Work to complete: The stretch wanted below opens at the line containing "(** * DaNED" and closes at the line containing "the mutable loader". Please return it exactly, with no other lines.

Data under study:

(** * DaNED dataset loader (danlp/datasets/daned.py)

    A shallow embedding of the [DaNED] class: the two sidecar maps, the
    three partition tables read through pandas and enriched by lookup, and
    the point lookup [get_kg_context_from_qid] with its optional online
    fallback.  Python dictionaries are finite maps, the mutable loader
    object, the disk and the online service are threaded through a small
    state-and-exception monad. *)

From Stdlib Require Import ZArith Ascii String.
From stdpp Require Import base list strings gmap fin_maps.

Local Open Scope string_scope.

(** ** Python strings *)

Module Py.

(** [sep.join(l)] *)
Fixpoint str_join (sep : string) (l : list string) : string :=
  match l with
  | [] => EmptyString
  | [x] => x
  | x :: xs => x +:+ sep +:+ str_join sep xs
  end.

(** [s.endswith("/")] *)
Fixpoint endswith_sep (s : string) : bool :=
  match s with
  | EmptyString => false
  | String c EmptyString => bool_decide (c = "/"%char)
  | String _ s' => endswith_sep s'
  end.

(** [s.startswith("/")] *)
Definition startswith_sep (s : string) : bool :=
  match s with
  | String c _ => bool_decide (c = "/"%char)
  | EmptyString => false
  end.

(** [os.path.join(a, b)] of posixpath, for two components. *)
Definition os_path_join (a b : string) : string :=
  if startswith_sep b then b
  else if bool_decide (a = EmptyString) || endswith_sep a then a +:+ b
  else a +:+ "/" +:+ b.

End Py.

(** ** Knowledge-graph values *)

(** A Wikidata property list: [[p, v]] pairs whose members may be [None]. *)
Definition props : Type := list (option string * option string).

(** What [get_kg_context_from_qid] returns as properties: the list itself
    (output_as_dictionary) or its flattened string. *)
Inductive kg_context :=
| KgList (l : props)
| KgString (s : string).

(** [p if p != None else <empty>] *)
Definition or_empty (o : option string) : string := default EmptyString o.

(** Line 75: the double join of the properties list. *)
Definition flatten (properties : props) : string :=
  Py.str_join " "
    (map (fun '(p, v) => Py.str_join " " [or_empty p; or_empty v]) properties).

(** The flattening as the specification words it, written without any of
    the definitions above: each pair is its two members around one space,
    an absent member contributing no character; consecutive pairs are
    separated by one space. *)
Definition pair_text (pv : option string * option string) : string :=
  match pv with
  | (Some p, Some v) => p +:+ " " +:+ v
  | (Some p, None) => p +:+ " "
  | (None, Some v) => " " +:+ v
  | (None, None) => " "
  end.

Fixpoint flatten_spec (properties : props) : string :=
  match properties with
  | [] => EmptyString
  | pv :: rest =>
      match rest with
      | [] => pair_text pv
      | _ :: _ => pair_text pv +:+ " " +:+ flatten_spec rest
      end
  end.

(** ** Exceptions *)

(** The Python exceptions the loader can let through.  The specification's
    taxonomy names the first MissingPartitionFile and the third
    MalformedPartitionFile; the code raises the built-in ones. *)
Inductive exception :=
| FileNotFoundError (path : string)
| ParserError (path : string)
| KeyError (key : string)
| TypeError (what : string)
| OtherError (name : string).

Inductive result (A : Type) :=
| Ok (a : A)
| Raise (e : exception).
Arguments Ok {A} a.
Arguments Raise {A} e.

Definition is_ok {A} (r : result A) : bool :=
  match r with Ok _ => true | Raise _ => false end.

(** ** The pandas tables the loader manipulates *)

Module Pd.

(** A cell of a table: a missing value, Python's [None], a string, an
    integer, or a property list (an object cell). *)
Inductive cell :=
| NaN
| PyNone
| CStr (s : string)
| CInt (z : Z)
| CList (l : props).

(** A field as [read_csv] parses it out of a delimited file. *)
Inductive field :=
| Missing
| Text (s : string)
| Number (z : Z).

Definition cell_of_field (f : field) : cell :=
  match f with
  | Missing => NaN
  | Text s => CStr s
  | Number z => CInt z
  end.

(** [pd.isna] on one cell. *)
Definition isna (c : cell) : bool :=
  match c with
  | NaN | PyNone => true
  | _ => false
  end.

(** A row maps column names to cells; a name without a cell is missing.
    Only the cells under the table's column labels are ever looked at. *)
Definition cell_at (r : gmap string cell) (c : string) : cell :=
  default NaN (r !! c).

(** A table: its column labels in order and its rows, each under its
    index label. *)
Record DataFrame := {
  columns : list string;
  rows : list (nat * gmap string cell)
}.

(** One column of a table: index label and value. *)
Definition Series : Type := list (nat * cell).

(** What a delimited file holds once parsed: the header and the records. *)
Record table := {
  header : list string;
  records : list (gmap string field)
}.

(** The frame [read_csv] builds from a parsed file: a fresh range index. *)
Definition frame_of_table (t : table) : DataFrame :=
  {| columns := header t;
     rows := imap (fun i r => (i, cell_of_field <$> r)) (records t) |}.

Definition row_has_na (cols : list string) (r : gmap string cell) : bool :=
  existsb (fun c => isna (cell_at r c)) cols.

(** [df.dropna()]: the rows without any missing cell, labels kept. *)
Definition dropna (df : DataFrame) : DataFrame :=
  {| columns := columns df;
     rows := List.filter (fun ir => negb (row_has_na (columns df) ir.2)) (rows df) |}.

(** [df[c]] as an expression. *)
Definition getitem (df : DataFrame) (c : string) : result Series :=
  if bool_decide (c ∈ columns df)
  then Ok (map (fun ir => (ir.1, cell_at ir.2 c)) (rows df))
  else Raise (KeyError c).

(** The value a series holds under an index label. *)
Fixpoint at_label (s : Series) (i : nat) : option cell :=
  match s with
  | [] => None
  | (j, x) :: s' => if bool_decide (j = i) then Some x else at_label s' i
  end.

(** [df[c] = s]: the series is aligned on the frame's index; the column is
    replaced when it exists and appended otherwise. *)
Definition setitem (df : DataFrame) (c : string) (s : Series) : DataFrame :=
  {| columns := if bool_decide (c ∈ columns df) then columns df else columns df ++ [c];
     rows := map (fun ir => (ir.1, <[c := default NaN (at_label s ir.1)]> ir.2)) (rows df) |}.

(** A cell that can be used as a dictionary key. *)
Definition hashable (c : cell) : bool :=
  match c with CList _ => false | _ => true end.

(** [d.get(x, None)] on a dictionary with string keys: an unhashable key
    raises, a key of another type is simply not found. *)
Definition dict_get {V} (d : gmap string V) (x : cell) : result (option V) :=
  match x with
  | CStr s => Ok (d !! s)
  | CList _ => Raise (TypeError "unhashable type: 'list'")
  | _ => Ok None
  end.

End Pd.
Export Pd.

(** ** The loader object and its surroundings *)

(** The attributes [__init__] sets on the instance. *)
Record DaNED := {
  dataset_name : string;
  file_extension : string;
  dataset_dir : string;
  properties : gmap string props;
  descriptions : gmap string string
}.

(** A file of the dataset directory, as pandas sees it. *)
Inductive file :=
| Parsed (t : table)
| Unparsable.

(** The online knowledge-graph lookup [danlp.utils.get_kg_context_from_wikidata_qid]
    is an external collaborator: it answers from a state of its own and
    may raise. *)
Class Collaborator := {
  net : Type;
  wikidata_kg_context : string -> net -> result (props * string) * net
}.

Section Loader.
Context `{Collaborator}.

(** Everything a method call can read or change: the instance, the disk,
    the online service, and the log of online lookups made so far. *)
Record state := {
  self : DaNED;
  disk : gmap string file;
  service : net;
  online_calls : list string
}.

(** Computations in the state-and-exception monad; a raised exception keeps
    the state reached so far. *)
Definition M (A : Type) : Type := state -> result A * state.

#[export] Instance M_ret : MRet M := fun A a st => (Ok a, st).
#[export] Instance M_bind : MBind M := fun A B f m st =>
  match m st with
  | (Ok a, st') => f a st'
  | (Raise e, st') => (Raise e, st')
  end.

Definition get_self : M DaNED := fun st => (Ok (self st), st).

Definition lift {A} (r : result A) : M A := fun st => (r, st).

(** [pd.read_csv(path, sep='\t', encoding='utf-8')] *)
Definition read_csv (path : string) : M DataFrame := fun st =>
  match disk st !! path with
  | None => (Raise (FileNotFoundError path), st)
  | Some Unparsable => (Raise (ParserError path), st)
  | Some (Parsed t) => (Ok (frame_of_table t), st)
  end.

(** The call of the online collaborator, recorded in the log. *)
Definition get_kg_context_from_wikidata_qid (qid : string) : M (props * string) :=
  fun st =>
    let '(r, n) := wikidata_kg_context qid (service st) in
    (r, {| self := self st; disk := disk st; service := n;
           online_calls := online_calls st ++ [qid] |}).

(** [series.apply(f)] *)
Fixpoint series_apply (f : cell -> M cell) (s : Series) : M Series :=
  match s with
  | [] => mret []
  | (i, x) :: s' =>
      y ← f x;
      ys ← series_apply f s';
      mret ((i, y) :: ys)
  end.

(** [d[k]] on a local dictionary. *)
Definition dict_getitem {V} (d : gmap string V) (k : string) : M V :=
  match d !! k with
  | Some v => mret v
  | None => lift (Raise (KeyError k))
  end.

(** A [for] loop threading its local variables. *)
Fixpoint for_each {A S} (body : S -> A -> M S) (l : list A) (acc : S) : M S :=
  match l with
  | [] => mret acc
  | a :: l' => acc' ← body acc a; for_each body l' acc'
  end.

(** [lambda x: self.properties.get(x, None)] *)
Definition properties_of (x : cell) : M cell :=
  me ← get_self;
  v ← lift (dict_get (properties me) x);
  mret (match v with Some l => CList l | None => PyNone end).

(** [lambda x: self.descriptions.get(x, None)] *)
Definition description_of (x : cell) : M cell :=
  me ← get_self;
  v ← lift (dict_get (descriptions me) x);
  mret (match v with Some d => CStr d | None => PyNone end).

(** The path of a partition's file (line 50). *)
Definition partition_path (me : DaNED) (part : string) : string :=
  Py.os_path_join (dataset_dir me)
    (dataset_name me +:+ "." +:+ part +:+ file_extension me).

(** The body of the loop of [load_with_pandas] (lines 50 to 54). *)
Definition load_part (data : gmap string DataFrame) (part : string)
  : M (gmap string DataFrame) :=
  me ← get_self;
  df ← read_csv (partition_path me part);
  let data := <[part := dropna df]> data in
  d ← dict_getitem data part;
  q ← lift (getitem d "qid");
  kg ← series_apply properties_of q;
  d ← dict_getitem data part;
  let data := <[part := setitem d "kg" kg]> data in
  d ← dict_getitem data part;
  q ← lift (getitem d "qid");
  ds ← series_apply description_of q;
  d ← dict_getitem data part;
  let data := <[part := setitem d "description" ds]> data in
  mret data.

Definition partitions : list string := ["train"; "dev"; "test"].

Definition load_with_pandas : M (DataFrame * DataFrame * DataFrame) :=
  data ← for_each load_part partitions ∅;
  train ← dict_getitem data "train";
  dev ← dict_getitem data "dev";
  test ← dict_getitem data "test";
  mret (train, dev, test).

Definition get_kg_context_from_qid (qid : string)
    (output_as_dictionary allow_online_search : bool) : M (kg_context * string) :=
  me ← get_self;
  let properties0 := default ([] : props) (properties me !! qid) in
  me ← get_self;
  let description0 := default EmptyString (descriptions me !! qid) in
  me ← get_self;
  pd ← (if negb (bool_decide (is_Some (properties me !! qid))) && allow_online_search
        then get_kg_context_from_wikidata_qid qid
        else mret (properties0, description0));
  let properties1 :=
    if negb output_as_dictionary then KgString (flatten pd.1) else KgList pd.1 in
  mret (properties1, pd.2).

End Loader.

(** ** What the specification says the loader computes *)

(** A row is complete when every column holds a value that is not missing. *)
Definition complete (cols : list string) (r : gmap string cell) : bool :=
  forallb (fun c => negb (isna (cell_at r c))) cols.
* * *
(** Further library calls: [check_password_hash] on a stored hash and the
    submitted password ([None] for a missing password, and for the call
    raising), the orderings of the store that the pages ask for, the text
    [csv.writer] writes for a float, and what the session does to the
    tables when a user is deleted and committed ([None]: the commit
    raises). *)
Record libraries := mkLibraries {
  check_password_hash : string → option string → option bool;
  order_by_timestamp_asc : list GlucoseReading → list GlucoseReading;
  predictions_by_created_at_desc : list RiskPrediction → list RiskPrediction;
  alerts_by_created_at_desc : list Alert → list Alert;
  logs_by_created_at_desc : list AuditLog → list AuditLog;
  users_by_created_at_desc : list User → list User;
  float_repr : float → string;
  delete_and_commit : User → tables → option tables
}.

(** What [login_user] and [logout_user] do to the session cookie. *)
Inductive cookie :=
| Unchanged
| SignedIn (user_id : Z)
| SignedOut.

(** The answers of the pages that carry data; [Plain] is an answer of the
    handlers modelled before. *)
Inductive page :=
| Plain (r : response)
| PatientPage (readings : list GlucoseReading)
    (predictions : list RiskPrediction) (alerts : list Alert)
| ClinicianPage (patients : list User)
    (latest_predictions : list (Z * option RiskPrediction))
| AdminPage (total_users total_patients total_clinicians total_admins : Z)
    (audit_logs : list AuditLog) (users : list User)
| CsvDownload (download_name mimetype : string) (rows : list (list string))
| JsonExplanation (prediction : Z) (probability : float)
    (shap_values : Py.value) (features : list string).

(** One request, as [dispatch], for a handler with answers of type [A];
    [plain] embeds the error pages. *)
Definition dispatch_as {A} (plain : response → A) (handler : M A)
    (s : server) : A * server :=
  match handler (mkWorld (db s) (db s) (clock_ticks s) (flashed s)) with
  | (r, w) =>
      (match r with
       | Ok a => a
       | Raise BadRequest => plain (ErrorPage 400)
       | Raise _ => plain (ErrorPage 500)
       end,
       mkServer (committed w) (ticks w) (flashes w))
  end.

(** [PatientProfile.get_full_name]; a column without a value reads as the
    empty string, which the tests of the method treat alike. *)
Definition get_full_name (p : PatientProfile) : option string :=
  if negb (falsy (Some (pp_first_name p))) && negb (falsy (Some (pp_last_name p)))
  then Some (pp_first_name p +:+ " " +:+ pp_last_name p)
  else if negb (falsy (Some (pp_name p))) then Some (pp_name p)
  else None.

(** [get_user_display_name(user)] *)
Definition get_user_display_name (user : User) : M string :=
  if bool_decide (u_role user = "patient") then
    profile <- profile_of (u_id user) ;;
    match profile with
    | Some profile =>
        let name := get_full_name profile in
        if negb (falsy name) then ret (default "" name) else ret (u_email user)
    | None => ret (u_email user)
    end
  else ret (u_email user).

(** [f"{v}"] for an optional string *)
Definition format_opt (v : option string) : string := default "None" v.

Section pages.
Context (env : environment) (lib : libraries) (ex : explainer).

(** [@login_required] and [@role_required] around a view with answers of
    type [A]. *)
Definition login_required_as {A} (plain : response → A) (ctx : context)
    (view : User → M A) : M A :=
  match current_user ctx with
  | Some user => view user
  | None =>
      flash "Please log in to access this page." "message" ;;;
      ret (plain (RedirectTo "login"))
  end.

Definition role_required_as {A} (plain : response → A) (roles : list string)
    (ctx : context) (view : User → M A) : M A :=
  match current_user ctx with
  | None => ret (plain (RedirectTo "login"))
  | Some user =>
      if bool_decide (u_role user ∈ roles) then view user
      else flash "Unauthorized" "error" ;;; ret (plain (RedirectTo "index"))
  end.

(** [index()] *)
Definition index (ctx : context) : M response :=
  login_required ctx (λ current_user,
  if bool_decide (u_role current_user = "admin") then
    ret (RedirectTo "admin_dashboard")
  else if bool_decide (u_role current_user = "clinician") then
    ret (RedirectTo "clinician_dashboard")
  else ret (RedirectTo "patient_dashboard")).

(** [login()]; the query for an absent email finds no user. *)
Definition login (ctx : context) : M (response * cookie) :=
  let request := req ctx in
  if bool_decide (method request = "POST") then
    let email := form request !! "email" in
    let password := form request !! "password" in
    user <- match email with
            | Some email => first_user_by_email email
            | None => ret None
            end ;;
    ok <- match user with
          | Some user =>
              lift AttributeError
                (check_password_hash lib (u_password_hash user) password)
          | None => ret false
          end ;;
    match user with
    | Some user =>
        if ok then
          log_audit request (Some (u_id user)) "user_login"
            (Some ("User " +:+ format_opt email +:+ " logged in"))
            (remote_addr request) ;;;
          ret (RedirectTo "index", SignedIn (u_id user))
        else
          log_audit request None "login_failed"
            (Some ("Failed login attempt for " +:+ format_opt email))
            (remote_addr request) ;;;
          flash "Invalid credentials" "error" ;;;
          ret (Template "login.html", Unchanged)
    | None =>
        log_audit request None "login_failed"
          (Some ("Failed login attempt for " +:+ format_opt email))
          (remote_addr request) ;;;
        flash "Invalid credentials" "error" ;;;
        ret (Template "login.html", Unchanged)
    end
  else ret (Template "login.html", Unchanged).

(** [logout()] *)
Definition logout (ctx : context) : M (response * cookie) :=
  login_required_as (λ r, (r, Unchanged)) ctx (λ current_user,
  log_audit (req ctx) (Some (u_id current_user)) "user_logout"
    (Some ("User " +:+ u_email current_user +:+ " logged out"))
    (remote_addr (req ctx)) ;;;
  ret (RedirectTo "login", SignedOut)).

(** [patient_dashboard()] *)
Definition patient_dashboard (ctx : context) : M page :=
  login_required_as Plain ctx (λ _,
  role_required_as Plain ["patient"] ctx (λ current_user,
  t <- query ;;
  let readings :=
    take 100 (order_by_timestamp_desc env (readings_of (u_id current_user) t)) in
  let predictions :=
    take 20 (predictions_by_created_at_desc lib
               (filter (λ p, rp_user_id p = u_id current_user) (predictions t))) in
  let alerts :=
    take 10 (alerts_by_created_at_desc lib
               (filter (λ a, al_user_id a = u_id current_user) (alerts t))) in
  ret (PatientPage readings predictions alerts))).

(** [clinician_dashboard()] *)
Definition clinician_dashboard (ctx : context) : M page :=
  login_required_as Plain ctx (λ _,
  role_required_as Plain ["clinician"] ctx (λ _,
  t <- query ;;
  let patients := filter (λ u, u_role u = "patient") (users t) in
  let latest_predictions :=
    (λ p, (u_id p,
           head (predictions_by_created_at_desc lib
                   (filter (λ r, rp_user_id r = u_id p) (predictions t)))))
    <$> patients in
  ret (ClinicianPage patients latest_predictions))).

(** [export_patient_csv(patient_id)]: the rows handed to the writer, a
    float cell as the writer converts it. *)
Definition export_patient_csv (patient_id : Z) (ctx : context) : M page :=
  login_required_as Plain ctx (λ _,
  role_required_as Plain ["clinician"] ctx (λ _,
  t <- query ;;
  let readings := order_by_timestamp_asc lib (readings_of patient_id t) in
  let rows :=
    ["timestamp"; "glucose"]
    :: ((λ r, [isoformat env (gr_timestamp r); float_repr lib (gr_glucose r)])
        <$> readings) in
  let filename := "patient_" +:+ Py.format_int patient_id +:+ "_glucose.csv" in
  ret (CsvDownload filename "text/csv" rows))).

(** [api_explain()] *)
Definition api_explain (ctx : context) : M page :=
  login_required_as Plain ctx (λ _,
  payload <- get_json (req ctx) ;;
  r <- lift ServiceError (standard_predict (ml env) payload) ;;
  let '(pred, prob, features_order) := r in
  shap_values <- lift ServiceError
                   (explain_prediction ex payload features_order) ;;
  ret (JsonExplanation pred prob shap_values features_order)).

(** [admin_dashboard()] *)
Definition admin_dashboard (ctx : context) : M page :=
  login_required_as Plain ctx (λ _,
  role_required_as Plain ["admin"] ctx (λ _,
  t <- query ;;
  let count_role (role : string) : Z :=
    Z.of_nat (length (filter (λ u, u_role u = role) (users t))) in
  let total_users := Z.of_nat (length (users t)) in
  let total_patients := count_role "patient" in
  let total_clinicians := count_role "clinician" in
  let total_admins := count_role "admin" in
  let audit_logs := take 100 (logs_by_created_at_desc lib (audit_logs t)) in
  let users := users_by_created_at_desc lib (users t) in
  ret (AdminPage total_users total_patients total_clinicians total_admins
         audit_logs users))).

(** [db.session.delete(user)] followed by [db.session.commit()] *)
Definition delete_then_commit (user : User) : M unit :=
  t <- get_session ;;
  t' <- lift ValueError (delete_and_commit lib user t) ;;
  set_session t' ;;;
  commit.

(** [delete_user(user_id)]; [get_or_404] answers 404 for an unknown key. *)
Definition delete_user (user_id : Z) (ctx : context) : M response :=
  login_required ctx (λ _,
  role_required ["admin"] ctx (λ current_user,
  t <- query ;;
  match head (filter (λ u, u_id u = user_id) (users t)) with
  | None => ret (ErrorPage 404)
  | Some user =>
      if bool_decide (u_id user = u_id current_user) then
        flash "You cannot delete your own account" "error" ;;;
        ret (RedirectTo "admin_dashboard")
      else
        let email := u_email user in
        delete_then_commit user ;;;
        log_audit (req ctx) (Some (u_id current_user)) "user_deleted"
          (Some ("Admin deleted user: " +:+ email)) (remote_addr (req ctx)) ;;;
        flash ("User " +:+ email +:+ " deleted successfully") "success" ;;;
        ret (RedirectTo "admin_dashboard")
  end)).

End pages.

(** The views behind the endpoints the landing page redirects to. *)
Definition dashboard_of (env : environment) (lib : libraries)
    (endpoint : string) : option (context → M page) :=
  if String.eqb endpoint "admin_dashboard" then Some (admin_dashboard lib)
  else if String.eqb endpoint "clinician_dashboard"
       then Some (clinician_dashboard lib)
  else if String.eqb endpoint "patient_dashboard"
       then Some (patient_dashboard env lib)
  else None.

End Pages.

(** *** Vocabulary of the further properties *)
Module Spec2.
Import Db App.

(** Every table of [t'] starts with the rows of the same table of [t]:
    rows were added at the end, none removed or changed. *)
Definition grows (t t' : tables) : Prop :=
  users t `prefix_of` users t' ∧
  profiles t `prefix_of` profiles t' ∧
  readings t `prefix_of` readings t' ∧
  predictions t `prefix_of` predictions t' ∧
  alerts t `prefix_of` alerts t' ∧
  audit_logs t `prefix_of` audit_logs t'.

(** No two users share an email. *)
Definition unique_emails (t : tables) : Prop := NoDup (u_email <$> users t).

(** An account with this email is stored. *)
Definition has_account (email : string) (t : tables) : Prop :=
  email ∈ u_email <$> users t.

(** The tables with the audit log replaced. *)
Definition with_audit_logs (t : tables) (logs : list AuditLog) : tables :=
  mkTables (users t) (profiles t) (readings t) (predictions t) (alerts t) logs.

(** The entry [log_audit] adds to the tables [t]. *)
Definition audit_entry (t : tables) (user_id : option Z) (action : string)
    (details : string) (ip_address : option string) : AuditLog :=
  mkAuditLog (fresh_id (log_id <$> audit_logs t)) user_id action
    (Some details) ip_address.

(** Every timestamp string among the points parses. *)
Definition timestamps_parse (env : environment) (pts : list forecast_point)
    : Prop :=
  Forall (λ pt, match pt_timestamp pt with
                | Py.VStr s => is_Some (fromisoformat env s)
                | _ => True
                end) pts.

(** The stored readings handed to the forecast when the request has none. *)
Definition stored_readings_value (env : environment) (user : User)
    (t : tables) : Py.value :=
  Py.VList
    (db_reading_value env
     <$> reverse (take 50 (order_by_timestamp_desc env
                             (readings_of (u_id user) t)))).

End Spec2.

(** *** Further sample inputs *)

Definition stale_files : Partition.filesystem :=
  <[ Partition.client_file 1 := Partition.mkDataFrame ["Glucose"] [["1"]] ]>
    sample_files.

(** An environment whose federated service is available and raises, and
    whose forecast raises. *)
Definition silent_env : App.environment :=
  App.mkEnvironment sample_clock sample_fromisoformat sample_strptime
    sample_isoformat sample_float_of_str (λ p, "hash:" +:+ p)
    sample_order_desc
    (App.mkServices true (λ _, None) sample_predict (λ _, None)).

Result:
(** * DaNED dataset loader (danlp/datasets/daned.py)

    A shallow embedding of the [DaNED] class: the two sidecar maps, the
    three partition tables read through pandas and enriched by lookup, and
    the point lookup [get_kg_context_from_qid] with its optional online
    fallback.  Python dictionaries are finite maps, the mutable loader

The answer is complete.